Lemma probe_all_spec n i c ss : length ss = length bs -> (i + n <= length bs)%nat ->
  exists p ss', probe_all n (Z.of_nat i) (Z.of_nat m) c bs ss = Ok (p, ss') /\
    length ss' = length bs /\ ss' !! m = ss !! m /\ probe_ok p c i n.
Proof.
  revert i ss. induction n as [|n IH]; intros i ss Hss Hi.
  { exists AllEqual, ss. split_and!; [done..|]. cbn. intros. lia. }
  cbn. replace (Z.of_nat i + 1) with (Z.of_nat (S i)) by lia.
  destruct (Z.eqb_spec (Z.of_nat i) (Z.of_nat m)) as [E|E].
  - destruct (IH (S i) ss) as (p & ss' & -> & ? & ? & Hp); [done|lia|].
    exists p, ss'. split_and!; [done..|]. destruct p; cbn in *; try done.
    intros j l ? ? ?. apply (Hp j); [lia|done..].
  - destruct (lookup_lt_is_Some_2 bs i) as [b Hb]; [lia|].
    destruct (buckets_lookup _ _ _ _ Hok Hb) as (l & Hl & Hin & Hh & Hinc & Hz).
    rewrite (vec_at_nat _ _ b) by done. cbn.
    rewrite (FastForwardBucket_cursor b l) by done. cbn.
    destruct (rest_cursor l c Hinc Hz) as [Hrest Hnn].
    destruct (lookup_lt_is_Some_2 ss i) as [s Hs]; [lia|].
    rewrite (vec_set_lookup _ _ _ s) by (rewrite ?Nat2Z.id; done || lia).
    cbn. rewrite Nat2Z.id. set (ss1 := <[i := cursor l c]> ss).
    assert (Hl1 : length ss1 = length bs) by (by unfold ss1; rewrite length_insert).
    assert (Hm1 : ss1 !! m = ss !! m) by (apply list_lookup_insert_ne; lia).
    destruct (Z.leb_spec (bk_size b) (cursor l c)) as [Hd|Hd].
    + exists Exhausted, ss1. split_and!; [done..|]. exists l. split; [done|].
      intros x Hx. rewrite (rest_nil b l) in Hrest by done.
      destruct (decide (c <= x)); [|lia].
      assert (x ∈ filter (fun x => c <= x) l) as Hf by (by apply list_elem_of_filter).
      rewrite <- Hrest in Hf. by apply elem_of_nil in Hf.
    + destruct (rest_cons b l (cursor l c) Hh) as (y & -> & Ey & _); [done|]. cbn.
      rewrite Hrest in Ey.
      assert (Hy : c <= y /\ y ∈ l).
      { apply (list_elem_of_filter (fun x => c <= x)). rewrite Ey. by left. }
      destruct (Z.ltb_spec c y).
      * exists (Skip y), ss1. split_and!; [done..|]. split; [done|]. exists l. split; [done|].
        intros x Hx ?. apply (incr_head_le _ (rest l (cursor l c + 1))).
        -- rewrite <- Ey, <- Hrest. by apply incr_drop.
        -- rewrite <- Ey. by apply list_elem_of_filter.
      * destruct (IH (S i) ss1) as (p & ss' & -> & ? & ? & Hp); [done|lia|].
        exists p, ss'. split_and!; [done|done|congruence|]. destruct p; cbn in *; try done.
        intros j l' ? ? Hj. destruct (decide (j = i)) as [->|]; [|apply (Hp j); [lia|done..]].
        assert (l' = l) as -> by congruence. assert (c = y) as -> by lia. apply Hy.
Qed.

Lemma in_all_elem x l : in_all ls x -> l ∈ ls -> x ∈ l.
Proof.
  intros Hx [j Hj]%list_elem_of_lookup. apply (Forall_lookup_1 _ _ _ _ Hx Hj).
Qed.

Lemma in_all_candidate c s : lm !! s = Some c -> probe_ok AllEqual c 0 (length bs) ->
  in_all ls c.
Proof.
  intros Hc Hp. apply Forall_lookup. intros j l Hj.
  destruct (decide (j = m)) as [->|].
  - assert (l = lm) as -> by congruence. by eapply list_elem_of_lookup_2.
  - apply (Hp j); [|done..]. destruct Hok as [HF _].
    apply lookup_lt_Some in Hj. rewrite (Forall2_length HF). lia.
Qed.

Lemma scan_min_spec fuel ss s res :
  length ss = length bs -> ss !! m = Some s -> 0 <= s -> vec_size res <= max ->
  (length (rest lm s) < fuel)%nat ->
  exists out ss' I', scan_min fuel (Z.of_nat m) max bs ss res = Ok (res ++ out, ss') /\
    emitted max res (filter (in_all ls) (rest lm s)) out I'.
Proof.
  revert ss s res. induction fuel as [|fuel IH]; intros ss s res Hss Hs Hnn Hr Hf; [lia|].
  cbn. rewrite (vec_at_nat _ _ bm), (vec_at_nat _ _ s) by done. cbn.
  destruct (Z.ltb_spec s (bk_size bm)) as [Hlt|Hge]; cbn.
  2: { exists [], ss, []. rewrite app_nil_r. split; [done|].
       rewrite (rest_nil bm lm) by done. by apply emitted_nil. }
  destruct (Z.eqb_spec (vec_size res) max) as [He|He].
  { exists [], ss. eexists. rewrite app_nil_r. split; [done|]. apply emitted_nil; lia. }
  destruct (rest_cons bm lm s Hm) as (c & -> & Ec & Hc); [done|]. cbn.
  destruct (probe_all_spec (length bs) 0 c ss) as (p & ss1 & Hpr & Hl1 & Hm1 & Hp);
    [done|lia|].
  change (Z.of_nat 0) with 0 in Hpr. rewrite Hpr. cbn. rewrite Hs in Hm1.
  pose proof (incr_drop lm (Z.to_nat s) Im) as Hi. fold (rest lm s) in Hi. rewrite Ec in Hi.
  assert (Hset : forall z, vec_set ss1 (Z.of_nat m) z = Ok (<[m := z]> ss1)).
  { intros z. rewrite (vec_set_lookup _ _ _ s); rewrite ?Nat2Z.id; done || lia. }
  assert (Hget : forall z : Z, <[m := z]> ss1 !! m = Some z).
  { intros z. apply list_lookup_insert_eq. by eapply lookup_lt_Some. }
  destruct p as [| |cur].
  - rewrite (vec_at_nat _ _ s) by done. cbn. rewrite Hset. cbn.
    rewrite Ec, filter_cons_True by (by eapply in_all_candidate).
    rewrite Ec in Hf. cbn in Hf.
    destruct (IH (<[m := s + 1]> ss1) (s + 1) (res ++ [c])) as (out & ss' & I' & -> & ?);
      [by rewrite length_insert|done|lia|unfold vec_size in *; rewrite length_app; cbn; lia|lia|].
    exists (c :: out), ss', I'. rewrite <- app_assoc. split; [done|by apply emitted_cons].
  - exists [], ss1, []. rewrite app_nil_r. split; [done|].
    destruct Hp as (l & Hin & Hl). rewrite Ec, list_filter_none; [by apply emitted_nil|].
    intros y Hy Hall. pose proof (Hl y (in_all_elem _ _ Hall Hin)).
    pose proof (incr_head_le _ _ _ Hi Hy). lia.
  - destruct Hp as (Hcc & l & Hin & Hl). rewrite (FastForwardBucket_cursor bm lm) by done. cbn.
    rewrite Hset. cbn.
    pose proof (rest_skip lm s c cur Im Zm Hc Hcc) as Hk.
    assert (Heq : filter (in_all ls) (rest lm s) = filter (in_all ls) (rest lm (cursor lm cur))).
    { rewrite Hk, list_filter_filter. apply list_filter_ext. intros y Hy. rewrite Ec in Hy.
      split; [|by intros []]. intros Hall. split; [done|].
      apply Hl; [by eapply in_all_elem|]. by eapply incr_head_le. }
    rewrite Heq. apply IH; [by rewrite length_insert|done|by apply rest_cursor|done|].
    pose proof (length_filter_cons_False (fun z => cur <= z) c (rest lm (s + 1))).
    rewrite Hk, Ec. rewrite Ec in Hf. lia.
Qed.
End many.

============

Try it:
Write every line of the material above again, exactly.

Expected answer:
Lemma probe_all_spec n i c ss : length ss = length bs -> (i + n <= length bs)%nat ->
  exists p ss', probe_all n (Z.of_nat i) (Z.of_nat m) c bs ss = Ok (p, ss') /\
    length ss' = length bs /\ ss' !! m = ss !! m /\ probe_ok p c i n.
Proof.
  revert i ss. induction n as [|n IH]; intros i ss Hss Hi.
  { exists AllEqual, ss. split_and!; [done..|]. cbn. intros. lia. }
  cbn. replace (Z.of_nat i + 1) with (Z.of_nat (S i)) by lia.
  destruct (Z.eqb_spec (Z.of_nat i) (Z.of_nat m)) as [E|E].
  - destruct (IH (S i) ss) as (p & ss' & -> & ? & ? & Hp); [done|lia|].
    exists p, ss'. split_and!; [done..|]. destruct p; cbn in *; try done.
    intros j l ? ? ?. apply (Hp j); [lia|done..].
  - destruct (lookup_lt_is_Some_2 bs i) as [b Hb]; [lia|].
    destruct (buckets_lookup _ _ _ _ Hok Hb) as (l & Hl & Hin & Hh & Hinc & Hz).
    rewrite (vec_at_nat _ _ b) by done. cbn.
    rewrite (FastForwardBucket_cursor b l) by done. cbn.
    destruct (rest_cursor l c Hinc Hz) as [Hrest Hnn].
    destruct (lookup_lt_is_Some_2 ss i) as [s Hs]; [lia|].
    rewrite (vec_set_lookup _ _ _ s) by (rewrite ?Nat2Z.id; done || lia).
    cbn. rewrite Nat2Z.id. set (ss1 := <[i := cursor l c]> ss).
    assert (Hl1 : length ss1 = length bs) by (by unfold ss1; rewrite length_insert).
    assert (Hm1 : ss1 !! m = ss !! m) by (apply list_lookup_insert_ne; lia).
    destruct (Z.leb_spec (bk_size b) (cursor l c)) as [Hd|Hd].
    + exists Exhausted, ss1. split_and!; [done..|]. exists l. split; [done|].
      intros x Hx. rewrite (rest_nil b l) in Hrest by done.
      destruct (decide (c <= x)); [|lia].
      assert (x ∈ filter (fun x => c <= x) l) as Hf by (by apply list_elem_of_filter).
      rewrite <- Hrest in Hf. by apply elem_of_nil in Hf.
    + destruct (rest_cons b l (cursor l c) Hh) as (y & -> & Ey & _); [done|]. cbn.
      rewrite Hrest in Ey.
      assert (Hy : c <= y /\ y ∈ l).
      { apply (list_elem_of_filter (fun x => c <= x)). rewrite Ey. by left. }
      destruct (Z.ltb_spec c y).
      * exists (Skip y), ss1. split_and!; [done..|]. split; [done|]. exists l. split; [done|].
        intros x Hx ?. apply (incr_head_le _ (rest l (cursor l c + 1))).
        -- rewrite <- Ey, <- Hrest. by apply incr_drop.
        -- rewrite <- Ey. by apply list_elem_of_filter.
      * destruct (IH (S i) ss1) as (p & ss' & -> & ? & ? & Hp); [done|lia|].
        exists p, ss'. split_and!; [done|done|congruence|]. destruct p; cbn in *; try done.
        intros j l' ? ? Hj. destruct (decide (j = i)) as [->|]; [|apply (Hp j); [lia|done..]].
        assert (l' = l) as -> by congruence. assert (c = y) as -> by lia. apply Hy.
Qed.

Lemma in_all_elem x l : in_all ls x -> l ∈ ls -> x ∈ l.
Proof.
  intros Hx [j Hj]%list_elem_of_lookup. apply (Forall_lookup_1 _ _ _ _ Hx Hj).
Qed.

Lemma in_all_candidate c s : lm !! s = Some c -> probe_ok AllEqual c 0 (length bs) ->
  in_all ls c.
Proof.
  intros Hc Hp. apply Forall_lookup. intros j l Hj.
  destruct (decide (j = m)) as [->|].
  - assert (l = lm) as -> by congruence. by eapply list_elem_of_lookup_2.
  - apply (Hp j); [|done..]. destruct Hok as [HF _].
    apply lookup_lt_Some in Hj. rewrite (Forall2_length HF). lia.
Qed.

Lemma scan_min_spec fuel ss s res :
  length ss = length bs -> ss !! m = Some s -> 0 <= s -> vec_size res <= max ->
  (length (rest lm s) < fuel)%nat ->
  exists out ss' I', scan_min fuel (Z.of_nat m) max bs ss res = Ok (res ++ out, ss') /\
    emitted max res (filter (in_all ls) (rest lm s)) out I'.
Proof.
  revert ss s res. induction fuel as [|fuel IH]; intros ss s res Hss Hs Hnn Hr Hf; [lia|].
  cbn. rewrite (vec_at_nat _ _ bm), (vec_at_nat _ _ s) by done. cbn.
  destruct (Z.ltb_spec s (bk_size bm)) as [Hlt|Hge]; cbn.
  2: { exists [], ss, []. rewrite app_nil_r. split; [done|].
       rewrite (rest_nil bm lm) by done. by apply emitted_nil. }
  destruct (Z.eqb_spec (vec_size res) max) as [He|He].
  { exists [], ss. eexists. rewrite app_nil_r. split; [done|]. apply emitted_nil; lia. }
  destruct (rest_cons bm lm s Hm) as (c & -> & Ec & Hc); [done|]. cbn.
  destruct (probe_all_spec (length bs) 0 c ss) as (p & ss1 & Hpr & Hl1 & Hm1 & Hp);
    [done|lia|].
  change (Z.of_nat 0) with 0 in Hpr. rewrite Hpr. cbn. rewrite Hs in Hm1.
  pose proof (incr_drop lm (Z.to_nat s) Im) as Hi. fold (rest lm s) in Hi. rewrite Ec in Hi.
  assert (Hset : forall z, vec_set ss1 (Z.of_nat m) z = Ok (<[m := z]> ss1)).
  { intros z. rewrite (vec_set_lookup _ _ _ s); rewrite ?Nat2Z.id; done || lia. }
  assert (Hget : forall z : Z, <[m := z]> ss1 !! m = Some z).
  { intros z. apply list_lookup_insert_eq. by eapply lookup_lt_Some. }
  destruct p as [| |cur].
  - rewrite (vec_at_nat _ _ s) by done. cbn. rewrite Hset. cbn.
    rewrite Ec, filter_cons_True by (by eapply in_all_candidate).
    rewrite Ec in Hf. cbn in Hf.
    destruct (IH (<[m := s + 1]> ss1) (s + 1) (res ++ [c])) as (out & ss' & I' & -> & ?);
      [by rewrite length_insert|done|lia|unfold vec_size in *; rewrite length_app; cbn; lia|lia|].
    exists (c :: out), ss', I'. rewrite <- app_assoc. split; [done|by apply emitted_cons].
  - exists [], ss1, []. rewrite app_nil_r. split; [done|].
    destruct Hp as (l & Hin & Hl). rewrite Ec, list_filter_none; [by apply emitted_nil|].
    intros y Hy Hall. pose proof (Hl y (in_all_elem _ _ Hall Hin)).
    pose proof (incr_head_le _ _ _ Hi Hy). lia.
  - destruct Hp as (Hcc & l & Hin & Hl). rewrite (FastForwardBucket_cursor bm lm) by done. cbn.
    rewrite Hset. cbn.
    pose proof (rest_skip lm s c cur Im Zm Hc Hcc) as Hk.
    assert (Heq : filter (in_all ls) (rest lm s) = filter (in_all ls) (rest lm (cursor lm cur))).
    { rewrite Hk, list_filter_filter. apply list_filter_ext. intros y Hy. rewrite Ec in Hy.
      split; [|by intros []]. intros Hall. split; [done|].
      apply Hl; [by eapply in_all_elem|]. by eapply incr_head_le. }
    rewrite Heq. apply IH; [by rewrite length_insert|done|by apply rest_cursor|done|].
    pose proof (length_filter_cons_False (fun z => cur <= z) c (rest lm (s + 1))).
    rewrite Hk, Ec. rewrite Ec in Hf. lia.
Qed.
End many.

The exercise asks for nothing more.